<<<<

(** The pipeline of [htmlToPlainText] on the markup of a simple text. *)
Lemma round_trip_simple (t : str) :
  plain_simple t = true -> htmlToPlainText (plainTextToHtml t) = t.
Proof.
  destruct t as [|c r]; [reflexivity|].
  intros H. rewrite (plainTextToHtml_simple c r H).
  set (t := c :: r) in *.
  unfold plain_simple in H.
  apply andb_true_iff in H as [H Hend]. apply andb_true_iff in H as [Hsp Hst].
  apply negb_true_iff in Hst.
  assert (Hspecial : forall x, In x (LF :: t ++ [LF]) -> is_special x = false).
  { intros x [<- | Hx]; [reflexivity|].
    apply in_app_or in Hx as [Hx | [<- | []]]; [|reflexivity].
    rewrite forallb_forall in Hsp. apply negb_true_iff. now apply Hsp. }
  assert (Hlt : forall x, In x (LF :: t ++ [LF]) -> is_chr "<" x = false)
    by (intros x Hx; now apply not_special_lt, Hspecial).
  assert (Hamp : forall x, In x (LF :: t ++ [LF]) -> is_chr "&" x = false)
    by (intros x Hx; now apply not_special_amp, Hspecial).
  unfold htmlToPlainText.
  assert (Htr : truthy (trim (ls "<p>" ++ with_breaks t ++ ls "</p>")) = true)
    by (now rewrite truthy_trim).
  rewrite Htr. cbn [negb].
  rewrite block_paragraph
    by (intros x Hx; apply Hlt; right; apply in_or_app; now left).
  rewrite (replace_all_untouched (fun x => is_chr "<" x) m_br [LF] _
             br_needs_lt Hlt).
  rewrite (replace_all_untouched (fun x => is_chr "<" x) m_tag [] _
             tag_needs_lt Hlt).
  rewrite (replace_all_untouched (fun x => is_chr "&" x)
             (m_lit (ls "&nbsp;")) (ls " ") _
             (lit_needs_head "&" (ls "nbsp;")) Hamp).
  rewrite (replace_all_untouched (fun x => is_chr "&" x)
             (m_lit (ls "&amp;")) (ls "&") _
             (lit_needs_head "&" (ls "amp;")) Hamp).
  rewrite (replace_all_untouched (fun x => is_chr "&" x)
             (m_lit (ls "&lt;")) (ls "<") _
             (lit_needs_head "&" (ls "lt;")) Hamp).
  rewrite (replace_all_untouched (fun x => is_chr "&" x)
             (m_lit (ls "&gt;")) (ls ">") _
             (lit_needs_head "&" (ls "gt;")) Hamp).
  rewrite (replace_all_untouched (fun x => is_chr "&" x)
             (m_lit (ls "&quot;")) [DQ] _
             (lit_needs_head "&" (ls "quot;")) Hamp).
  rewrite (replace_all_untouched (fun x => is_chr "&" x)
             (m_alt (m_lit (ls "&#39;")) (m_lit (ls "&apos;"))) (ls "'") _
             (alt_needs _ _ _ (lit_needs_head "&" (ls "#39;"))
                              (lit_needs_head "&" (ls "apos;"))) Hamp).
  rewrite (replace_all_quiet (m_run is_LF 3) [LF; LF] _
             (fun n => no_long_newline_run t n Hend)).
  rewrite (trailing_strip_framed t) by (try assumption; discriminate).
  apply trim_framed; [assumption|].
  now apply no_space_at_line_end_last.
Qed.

>>>>
<<<<

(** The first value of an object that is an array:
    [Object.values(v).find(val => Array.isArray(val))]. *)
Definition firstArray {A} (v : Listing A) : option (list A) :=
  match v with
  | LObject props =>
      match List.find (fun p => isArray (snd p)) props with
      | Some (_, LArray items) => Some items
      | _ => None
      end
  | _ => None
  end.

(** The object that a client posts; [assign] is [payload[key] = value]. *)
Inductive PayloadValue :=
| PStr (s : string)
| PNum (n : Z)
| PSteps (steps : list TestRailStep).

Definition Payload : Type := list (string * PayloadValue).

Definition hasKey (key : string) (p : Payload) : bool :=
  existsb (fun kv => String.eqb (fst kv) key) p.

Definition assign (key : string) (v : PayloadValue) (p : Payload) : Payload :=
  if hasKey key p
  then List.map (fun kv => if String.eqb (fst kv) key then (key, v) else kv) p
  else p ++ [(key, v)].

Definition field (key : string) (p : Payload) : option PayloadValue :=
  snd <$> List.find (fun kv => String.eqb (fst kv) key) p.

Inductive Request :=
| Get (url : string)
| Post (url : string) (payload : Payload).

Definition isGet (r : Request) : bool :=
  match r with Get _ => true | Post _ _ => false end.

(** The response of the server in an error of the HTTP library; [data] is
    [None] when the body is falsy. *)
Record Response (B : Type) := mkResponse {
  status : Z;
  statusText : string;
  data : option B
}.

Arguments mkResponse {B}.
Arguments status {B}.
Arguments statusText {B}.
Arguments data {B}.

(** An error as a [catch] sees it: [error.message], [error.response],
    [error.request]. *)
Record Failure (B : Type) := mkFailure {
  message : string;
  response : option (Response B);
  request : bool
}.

>>>>

* [Exercise goal]: Where in the records does the word "match" appear? Copy each line that holds it.

* [Solution below]:
  match v with
      match List.find (fun p => isArray (snd p)) props with
  match r with Get _ => true | Post _ _ => false end.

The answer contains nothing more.